BPHS Chapter 97:
WHAT IS VEDIC ASTROLOGY?
Vedic Astrology is an ancient Indian science which explains planetary motions and positions with respect to time and their effect on humans and other entities on earth. Vedic astrology can be traced thousands of years back. Early Vedic astrology was only based on the movement of planets with respect to stars, but later on it started including zodiac signs as well. According to Vedic astrology there are 27 constellations made up of 12 zodiac signs, 9 planets and 12 houses with each house and planet representing some aspect of human life. Depending on when a person is born, the 12 signs are distributed among the 12 houses and 9 planets are placed in various houses. This visual representation of the snapshot of the signs and planets is called a horoscope chart. Vedic astrology is nothing but interpreting the meaning of these arrangements as it applies to humans and other entities.
TYPES OF VEDIC ASTROLOGY
Vedic astrology (Jyotisha) has three main branches:
Siddhanta (Astronomy): Astronomy & its application to astrology
· Samhita (Mundane astrology): Covers Mundane astrology, predicting important events related to countries such as war, earth quakes, political events, astro - meteorology, financial positions, electional astrology; house & construction related matters (Vaastu Shaastra), animals, portents & omens etc.

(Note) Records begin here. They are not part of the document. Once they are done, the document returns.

(** *** Downtime: consumer validator 1 missed five blocks of the window
    from 5 to 12 *)
Definition evidence : @EvidencePacketData (@ext_dec demo) :=
  mkEvidence "key1" 12 INFRACTION_DOWNTIME 5 [31] 8 (Some (scale / 2)).
Definition accepted : World := exec (HandleConsumerEvidencePacket 0 evidence) (at_block 13) distributed.
Definition matured_time : Ctx := at_block (13 + 72).
Definition swept : World := exec SweepPendingDowntimeSlashes matured_time accepted.
Definition the_cap : @SlashJailParameters (@ext_dec demo) := mkSlashJail (Some (scale / 100)) 0 false.
Definition no_slash : PendingDowntimeSlash := mkPendingDowntimeSlash 0 "" "" 0 0 0 [] 0 0.
Definition the_entry : PendingDowntimeSlash :=
  default no_slash (s_PendingDowntimeSlashes accepted !! (0%N, "key1", 12)).

(** A sweep finds nothing mature, and the validator is accused again for the
    window that follows. *)
Definition evidence2 : @EvidencePacketData (@ext_dec demo) :=
  mkEvidence "key1" 20 INFRACTION_DOWNTIME 13 [31] 8 (Some (scale / 2)).
Definition unswept : World := exec SweepPendingDowntimeSlashes (at_block 14) accepted.
Definition accepted2 : World := exec (HandleConsumerEvidencePacket 0 evidence2) (at_block 15) unswept.
Lemma no_height_is_accepted_twice_witness :
  succeeds (HandleConsumerEvidencePacket 0 evidence2) (at_block 15) unswept = true ∧
  ¬ covered 0 "key1" 9 distributed ∧ covered 0 "key1" 9 unswept ∧
  (WindowEndHeight evidence < WindowStartHeight evidence2 ∨ WindowEndHeight evidence2 < WindowStartHeight evidence).
Proof.
  split; [vm_compute; reflexivity|].
  destruct (no_height_is_accepted_twice 0 evidence evidence2 (at_block 13) (at_block 15) distributed accepted unswept accepted2)
    as (Hdis & H & _).
  - run_it.
  - apply rtc_once. left. exists SweepPendingDowntimeSlashes, (at_block 14). split; [constructor|reflexivity].
  - run_it.
  - vm_compute. reflexivity.
  - destruct (H 9) as [H1 H2]; [split; vm_compute; discriminate|]. split; [exact H1|]. split; [exact H2|exact Hdis].
Defined.

Lemma accepted_evidence_accuses_fresh_heights_witness : ¬ covered 0 "key1" 9 distributed ∧ covered 0 "key1" 9 accepted.
Proof.
  apply (accepted_evidence_accuses_fresh_heights 0 evidence (at_block 13) distributed accepted); [run_it|].
  split; vm_compute; discriminate.
Defined.

Lemma executed_slash_is_capped_witness :
  ps_SlashTokens the_entry = 15 ∧
  (executeDowntimeSlash (0%N, "key1", 12) the_entry the_infractions matured_time accepted).1 = Ok true ∧
  ∃ consAddr power fraction s',
    SlashWithInfractionReason (w_staking accepted) consAddr 0 power fraction INFRACTION_DOWNTIME = Some s' ∧
    dec_GT fraction (SlashFraction the_cap) = false.
Proof.
  split; [test|]. split; [vm_compute; reflexivity|].
  destruct (executed_slash_is_capped (0%N, "key1", 12) the_entry the_infractions the_cap matured_time accepted
    (executeDowntimeSlash (0%N, "key1", 12) the_entry the_infractions matured_time accepted).1
    (executeDowntimeSlash (0%N, "key1", 12) the_entry the_infractions matured_time accepted).2)
    as [[_ H]|(_ & _ & power & tokens & consAddr & fraction & s' & _ & H1 & _ & H2)].
  - reflexivity.
  - apply surjective_pairing.
  - destruct H. vm_compute. reflexivity.
  - exists consAddr, power, fraction, s'. split; [exact H1|exact H2].
Defined.

Lemma sweep_removes_exactly_the_matured_witness :
  is_Some (s_PendingDowntimeSlashes accepted !! (0%N, "key1", 12)) ∧
  s_PendingDowntimeSlashes swept !! (0%N, "key1", 12) = None.
Proof.
  split; [test|].
  destruct (sweep_removes_exactly_the_matured matured_time accepted swept) as [H _]; [run_it|].
  etransitivity; [apply H|]. vm_compute. reflexivity.
Defined.

Definition challenge : MsgChallengeConsumerDowntime :=
  mkChallenge "carol" 0 "key1" 9 (Some (mkTmHeader "consumer-1" 10 "hash" "")) (Some "commit") "key1".
Definition challenged : World := exec (HandleChallengeConsumerDowntime challenge) (at_block 20) accepted.
(* ===== verification/QueryWitnesses.v ===== *)
(** The theorems about what the modules answer, on the scene of [Scene]. *)
From S2P Require Import Prelude GoTime Types Externals World Keeper ValSets Valset FeePool FeePoolProofs KeyAssignment Lifecycle Demo.
From S2P Require Import Msgs MsgServer Provider SystemProofs ConsumerWorld Consumer GrpcQuery GrpcQueryProofs LivenessProofs ConsumerQuery Scene ProviderWitnesses.
Import Demo.

#[export] Instance demo_queries : QueryExternals := {|
  ConsAddressString s := s;
  ConsAddressFromBech32 s := if String.eqb s "" then None else Some s;
  GetClientConsensusState i id h := (λ cl, Z.to_N h.2) <$> find_client (ibc_clients i) id;
  CollectionFilteredPaginate V T entries page keep get :=
    (λ l, (l, None)) <$> mapM (λ kv : N * V, get kv.1 kv.2) (filter (λ kv, keep kv.1 kv.2 = true) entries);
|}.
Lemma amount_snoc cs c d : AmountOf (cs ++ [c]) d = AmountOf cs d + (if decide (Denom c = d) then Amount c else 0).
Proof. unfold AmountOf. rewrite sumZ_app. unfold sumZ. cbn. lia. Qed.
#[export] Instance demo_query_laws : QueryLaws.
Proof.
  split; cbn.
  - intros a Ha. by rewrite (proj2 (String.eqb_neq a "")).
  - done.
  - done.
  - intros a Ha. by rewrite (proj2 (String.eqb_neq a "")).
  - intros c Hc. unfold NewCoins. by rewrite (proj2 (Z.eqb_neq (Amount c) 0)) by lia.
  - intros cs c d. destruct (Z.eqb_spec (Amount c) 0) as [E|]; [rewrite E; by case_decide; rewrite Z.add_0_r|apply amount_snoc].
Qed.

(** Bob deposits too. *)
Definition bob_funds : MsgFundConsumerFeePool := mkMsgFund "bob" 0 (mkCoin "uphoton" 100).
Definition shared : World := commit (handle (FundConsumerFeePool_ bob_funds)) (at_block 5) funded.
Lemma shared_step : step funded shared.
Proof. apply (step_msg (at_block 5) (FundConsumerFeePool_ bob_funds)). vm_compute. reflexivity. Qed.
Lemma shared_ledger_ok : ledger_ok shared.
Proof. exact (steps_ledger _ _ (rtc_once _ _ shared_step) funded_ledger_ok). Qed.
Lemma shared_live : live 0 shared.
Proof. split; test. Qed.
Definition named_test (m : gmap (N * string * string) Z) : bool :=
  forallb (λ kv, negb (String.eqb kv.1.2 "")) (map_to_list m).
Lemma named_by_test id (w : World) : named_test (s_ConsumerFeePoolShares w) = true → named_depositors id w.
Proof.
  intros H denom a [s Hs]. unfold get_shares in Hs. apply elem_of_map_to_list in Hs. pose proof (forall_test _ _ H _ Hs) as E. cbn in E.
  by apply negb_true_iff, String.eqb_neq in E.
Qed.
Lemma shared_named : named_depositors 0 shared.
Proof. apply named_by_test. vm_compute. reflexivity. Qed.

Lemma and_first (P Q R : Prop) : Q → (P ↔ Q ∧ R) → (P ↔ R).
Proof. tauto. Qed.
Lemma claim_pages_list_every_claim_once_witness :
  ∃ claims, walk_claims 2 0 1 "" (at_block 6) shared = (Ok claims, shared) ∧ NoDup (dc_Depositor <$> claims) ∧
    (mkDepositorClaim "bob" [mkCoin "uphoton" 100] ∈ claims ↔
     ConsumerFeePoolClaim (Some (0%N, "bob")) (at_block 6) shared = (Ok [mkCoin "uphoton" 100], shared)).
Proof.
  assert (length (consumer_shares 0 shared) = 2)%nat as El by test.
  destruct (claim_pages_list_every_claim_once 0 1 (at_block 6) shared shared_live shared_named) as (claims & E & _ & Hnd & _ & Hin);
    [lia|rewrite El; lia|].
  rewrite El in E. exists claims. split; [exact E|]. split; [exact Hnd|].
  specialize (Hin "bob" "bob" [mkCoin "uphoton" 100] ltac:(test) ltac:(discriminate)). revert Hin. apply and_first. discriminate.
Defined.

Lemma shared_walk :
  ∃ claims, walk_claims (S (length (consumer_shares 0 shared))) 0 1 "" (at_block 6) shared = (Ok claims, shared) ∧
    claims = claim_entry <$> pool_claims 0 (at_block 6) shared.
Proof.
  assert (length (consumer_shares 0 shared) = 2)%nat as El by test.
  eexists. split; [|reflexivity]. apply walk_lists_all; [exact shared_live|exact (named_all _ _ shared_named)|lia|rewrite El; lia|rewrite El; lia].
Qed.
Lemma le_via (a b c : Z) : b = c → a ≤ b → a ≤ c.
Proof. by intros ->. Qed.
Lemma listed_claims_fit_the_pool_witness :
  ∃ claims, walk_claims 3 0 1 "" (at_block 6) shared = (Ok claims, shared) ∧
    0 < sumZ (λ dc, AmountOf (dc_Claim dc) "uphoton") claims ≤ 300.
Proof.
  assert (length (consumer_shares 0 shared) = 2)%nat as El by test.
  assert (pool_balance 0 "uphoton" shared = 300) as Ep by test.
  destruct shared_walk as (claims & E & Ec).
  destruct (listed_claims_fit_the_pool 0 1 (at_block 6) shared claims "uphoton" shared_ledger_ok shared_live shared_named)
    as [_ H]; [lia|rewrite El; lia|exact E|].
  rewrite El in E. exists claims. split; [exact E|]. split; [rewrite Ec; test|exact (le_via _ _ _ Ep H)].
Defined.

(** Validator 1 runs the consumer under a key of its own. *)
Definition addressed_test (m : gmap (N * string) PubKey) : bool :=
  forallb (λ kv, negb (String.eqb kv.1.2 "") && negb (String.eqb (default "a" (key_addr kv.2)) "")) (map_to_list m).
Lemma addressed_by_test id (w : World) : addressed_test (s_ValidatorConsumerPubKey w) = true → addressed id w.
Proof.
  intros H p k Hk. unfold GetValidatorConsumerPubKey in Hk. apply elem_of_map_to_list in Hk.
  pose proof (forall_test _ _ H _ Hk) as E. cbn [fst snd] in E. apply andb_true_iff in E as [Ep Ea].
  apply negb_true_iff, String.eqb_neq in Ep, Ea. split; [done|]. intros a Eka. by rewrite Eka in Ea.
Qed.
Lemma keyed_addressed : addressed 0 keyed.
Proof. apply addressed_by_test. vm_compute. reflexivity. Qed.
Lemma key_queries_agree_witness :
  ∃ pairs, QueryAllPairsValConsAddrByConsumer (Some 0%N) (at_block 6) keyed = (Ok pairs, keyed) ∧
    mkPair "key1" "ckey1" "ckey1" ∈ pairs ∧
    QueryValidatorProviderAddr (Some (0%N, "ckey1")) (at_block 6) keyed = (Ok "key1", keyed).
Proof.
  destruct (key_queries_agree 0 (at_block 6) keyed keyed_keys_ok keyed_addressed) as (pairs & E & _ & Hin & Hq).
  assert (GetValidatorConsumerPubKey 0 "key1" keyed = Some "ckey1") as Ek by test.
  destruct (Hin _ _ Ek) as (a & Ea & Hp). injection Ea as <-.
  exists pairs. split; [exact E|]. split; [exact Hp|]. exact (proj2 (proj2 (Hq _ Hp))).
Defined.

(** *** A consumer's history: two blocks of a chain that keeps one info *)
Definition short_params : ConsumerParams :=
  mkConsumerParams Hour 1 (20 * Day) (3 * Hour) 8 (cp_MinSignedPerWindow consumer_params) "alice" false.
Definition short_memory : CWorld :=
  upd_CParams (λ _, Some short_params) consumer_chain.
Definition block_2 : CWorld := exec TrackHistoricalInfo (at_consumer 1) short_memory.
Definition block_3 : CWorld := exec TrackHistoricalInfo (at_consumer 2) block_2.
(** Governance raises the number of entries before the third block. *)
Definition long_memory : CWorld := upd_CParams (λ _, Some consumer_params) block_3.
Definition block_4 : CWorld := exec TrackHistoricalInfo (at_consumer 3) long_memory.
Definition the_set : list VaasValidator := GetAllVaasValidator consumer_chain.
Lemma one_fits : in_int64 1 ∧ in_int64 2 ∧ in_int64 3 ∧ in_int64 100.
Proof. unfold in_int64, int64_min, int64_max. lia. Qed.
Lemma three_blocks : tracked 1 [(1, the_set); (1, the_set); (100, the_set)] block_4.
Proof.
  assert (tracked 1 [(1, the_set)] block_2) as H1.
  { apply (tracked_block 1 [] (at_consumer 1) short_memory short_params block_2 block_2);
      [by apply tracked_start|done|apply one_fits|reflexivity|done|apply one_fits|run_it|done]. }
  assert (tracked 1 [(1, the_set); (1, the_set)] long_memory) as H2.
  { apply (tracked_block 1 [(1, the_set)] (at_consumer 2) block_2 short_params block_3 long_memory);
      [done|done|apply one_fits|reflexivity|done|apply one_fits|run_it|done]. }
  apply (tracked_block 1 [(1, the_set); (1, the_set)] (at_consumer 3) long_memory consumer_params block_4 block_4);
    [done|done|apply one_fits|reflexivity|done|apply one_fits|run_it|done].
Qed.
(** The raise brings no dropped height back. *)
Lemma history_serves_the_last_heights_witness :
  GetHistoricalInfo 2 (at_consumer 4) block_4 = (Ok (NewHistoricalInfo 2 the_set), block_4) ∧
  GetHistoricalInfo 3 (at_consumer 4) block_4 = (Ok (NewHistoricalInfo 3 the_set), block_4) ∧
  GetHistoricalInfo 1 (at_consumer 4) block_4 = (Err (ErrOther "no historical info"), block_4).
Proof.
  destruct (history_serves_the_last_heights 1 _ (at_consumer 4) block_4 ltac:(lia) three_blocks) as (H1 & H2 & _).
  split_and!.
  - apply (H1 1%nat 1 the_set); [done|]. intros [|[|[|k]]] b [= <-]; cbn; lia.
  - apply (H1 2%nat 100 the_set); [done|]. intros [|[|[|k]]] b [= <-]; cbn; lia.
  - apply (H2 1). intros [_ Hk]. specialize (Hk 1%nat _ eq_refl). cbn in Hk. lia.
Defined.

(** *** A silent consumer *)
Definition late : Ctx := at_block 200.
Definition the_grace : Duration := match (LivenessGracePeriod late funded).1 with Ok g => g | _ => 0 end.
Lemma funded_grace : LivenessGracePeriod late funded = (Ok the_grace, funded).
Proof. apply ran_reading; [unfold LivenessGracePeriod, GetParams; pres|vm_compute; reflexivity]. Qed.
Definition in_range_test (c : Ctx) (w : World) : bool :=
  forallb (λ id, (int64_min <=? BlockTime c - last_ack c w id) && (BlockTime c - last_ack c w id <=? int64_max)) (GetAllLaunchedConsumerIds w).
Lemma in_range_by_test c w :
  in_range_test c w = true → ∀ id, id ∈ GetAllLaunchedConsumerIds w → in_int64 (BlockTime c - last_ack c w id).
Proof. intros H id Hid. pose proof (forall_test _ _ H id Hid) as E. cbn in E. unfold in_int64. lia. Qed.
Definition funded_ack : Time := default 0 (s_ConsumerLastAckTime funded !! 0%N).
Lemma late_enough : time_After (BlockTime late) (time_Add funded_ack the_grace) = true.
Proof. vm_compute. reflexivity. Qed.
Lemma swept_stopped c w unbonding id (b : bool) w' : b = true → LivenessProofs.swept c w unbonding id b w' → LivenessProofs.swept c w unbonding id true w'.
Proof. by intros ->. Qed.
Lemma liveness_query_foretells_the_sweep_witness :
  ∃ w', SweepUnresponsiveConsumers late funded = (Ok tt, w') ∧ GetConsumerPhase 0 funded = CONSUMER_PHASE_LAUNCHED ∧
    GetConsumerPhase 0 w' = CONSUMER_PHASE_STOPPED.
Proof.
  destruct (liveness_query_foretells_the_sweep late (at_block 5) funded the_grace (21 * Day)) as (w' & E & _ & _ & _ & H);
    [test|exact funded_grace|apply in_range_by_test; vm_compute; reflexivity|].
  exists w'. split; [exact E|]. split; [test|].
  destruct (H 0%N funded_ack) as (r & _ & _ & Eta & Hs); [test|test|]. rewrite Eta in Hs.
  exact (proj1 (swept_stopped _ _ _ _ _ _ late_enough Hs)).
Defined.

· Hora (Predictive astrology):
This branch has the following different styles / sub branches:-
o Jaatak Shaastra / Hora Shaastra (Natal Astrology / horoscopy): Prediction based on individual horoscope.
o Muhurt or Muhurtha (Electional astrology): Selection of beneficial time to initiate an activity to get maximum fruition from the life activities.
o Swar Shaastra (Phonetical astrology): Predictions based on name & sounds.
o Prashna (Horary astrology): Predictions based on time when a question is asked by querent / querist.
o Ankjyotisha / Kabala (Numerology): A branch of astrology based on numbers.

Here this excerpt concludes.